Un modelo cognoscitivo hermenéutico o local, por un lado, pero crítico, por otro (en
cuanto desestabiliza los supuestos asentados y revaloriza el papel del profesorado), lleva –por
el contrario– a considerar a la escuelas como lugares de investigación de los problemas, con
unos profesores comprometidos activamente en el contexto que trabajan, mediante una acción
reflexiva recursiva. La cuestión estriba en cómo diseñar escenarios de trabajo/investigación
que puedan situar a los profesores en el centro de la generación del conocimiento y del
proceso de uso. Como concluyen Cochran-Smith y Lytle (2002) sus análisis, “una teoría del
conocimiento diferente no sólo debiera incorporar nuevos sujetos del conocimiento al mismo
conocimiento pedagógico sino también redefinir la noción de conocimiento para la enseñanza
y alterar la posición del conocimiento pedagógico y de las perspectivas de los practicantes en
relación con el conocimiento generado en el campo” (pág. 103).
Hemos dado cuenta en el artículo de los diversos enfoques que han configurado el
conocimiento didáctico.

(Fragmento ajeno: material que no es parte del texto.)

Lemma sha_group_loop_ok w n : recurrence w -> forall g message x y, 0 <= g -> g + Z.of_nat n <= 16 -> ring_ok w g message ->
  exists message' x' y', sha_group_loop (seqZ g (Z.of_nat n)) (message, x, y) = (message', x', y') /\
    regs_vec x' y' = round_loop (seqZ (4 * g) (4 * Z.of_nat n)) w (regs_vec x y).
Proof.
  intros H. induction n as [|n IH]; intros g message x y Hg Hn HR; [by exists message, x, y|].
  rewrite seqZ_cons by lia. replace (Z.pred (Z.of_nat (S n))) with (Z.of_nat n) by lia. change (Z.succ g) with (g + 1). cbn [sha_group_loop].
  destruct (group_step_ok w g message x y H ltac:(lia) HR) as (m1 & x1 & y1 & -> & HR1 & E1).
  destruct (IH (g + 1) m1 x1 y1) as (m' & x' & y' & E & E2); [lia|lia|done|]. exists m', x', y'. split; [done|].
  rewrite E2, E1, <- round_loop_app. f_equal. replace (4 * Z.of_nat (S n)) with (4 + 4 * Z.of_nat n) by lia. rewrite (seqZ_app (4 * g) 4) by lia.
  f_equal. f_equal. lia.
Qed.

(** The block loop, block by block. *)
Definition vec_list (x y : Vec) : list Z := [v0 x; v1 x; v2 x; v3 x; v0 y; v1 y; v2 y; v3 y].

Lemma add_vecs x y x1 y1 : add_regs (vec_list x y) (regs_vec x1 y1) = vec_list (vaddq_u32 x1 x) (vaddq_u32 y1 y).
Proof.
  unfold add_regs, vec_list, vaddq_u32, regs_vec. cbn [v0 v1 v2 v3 ra rb rc rd re rf rg rh].
  rewrite (Z.add_comm (v0 x1)), (Z.add_comm (v1 x1)), (Z.add_comm (v2 x1)), (Z.add_comm (v3 x1)).
  rewrite (Z.add_comm (v0 y1)), (Z.add_comm (v1 y1)), (Z.add_comm (v2 y1)), (Z.add_comm (v3 y1)). reflexivity.
Qed.

Lemma load_be_ok p i : 0 <= i < 4 -> load_be p (i * 16) = vld1q_u32 (schedule p) (4 * i).
Proof.
  intros Hi. destruct (schedule_ok p) as [H _]. unfold load_be, vld1q_u32. replace (i * 16 / 4) with (4 * i) by (Z.to_euclidean_division_equations; lia).
  rewrite !H by lia. done.
Qed.

Lemma armv8_loop_ok n : forall data x y, let '(x', y') := armv8_loop n data x y in vec_list x' y' = portable_loop n (vec_list x y) data.
Proof.
  induction n as [|n IH]; intros data x y; [done|]. cbn [armv8_loop portable_loop].
  assert (ring_ok (schedule data) 0 (map (fun i => load_be data (i * 16)) (seqZ 0 4))) as HR.
  { split; [done|]. intros j Hj _. rewrite Z.mod_small by lia. apply arr_get_of_lookup. rewrite list_lookup_fmap, lookup_seqZ_lt by lia. simpl. f_equal.
    rewrite Z2Nat.id by lia. by apply load_be_ok. }
  destruct (sha_group_loop_ok (schedule data) 16 (proj2 (schedule_ok data)) 0 (map (fun i => load_be data (i * 16)) (seqZ 0 4)) x y) as (m & x1 & y1 & E & Er); [lia|lia|exact HR|].
  change (Z.of_nat 16) with 16 in E, Er. rewrite E. specialize (IH (drop 64 data) (vaddq_u32 x1 x) (vaddq_u32 y1 y)).
  destruct (armv8_loop _ _ _ _) as [x2 y2]. rewrite IH. f_equal. unfold mal_sha256_compress_portable.
  change (regs_of (vec_list x y)) with (regs_vec x y). change (4 * 0) with 0 in Er. change (4 * 16) with 64 in Er. rewrite <- Er.
  symmetry. apply add_vecs.
Qed.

En éste último apartado se presenta un cuadro resumen (Cuadro 1), y
se propone una mediación mutua de enfoques, como modo de articular perspectivas (Bolívar,
1995).
De hecho, en el campo propiamente didáctico, esto mismo es lo que propone, sin duda
siguiendo este debate, Klafki (1986), como método de investigación de lo que llama una
didáctica crítico-constructiva, en cuanto integración de tres principios: 1) el principio
histórico-hermenéutico; 2) el principio de las ciencias experimentales (empírico); 3) el
principio de la crítica social e ideológica.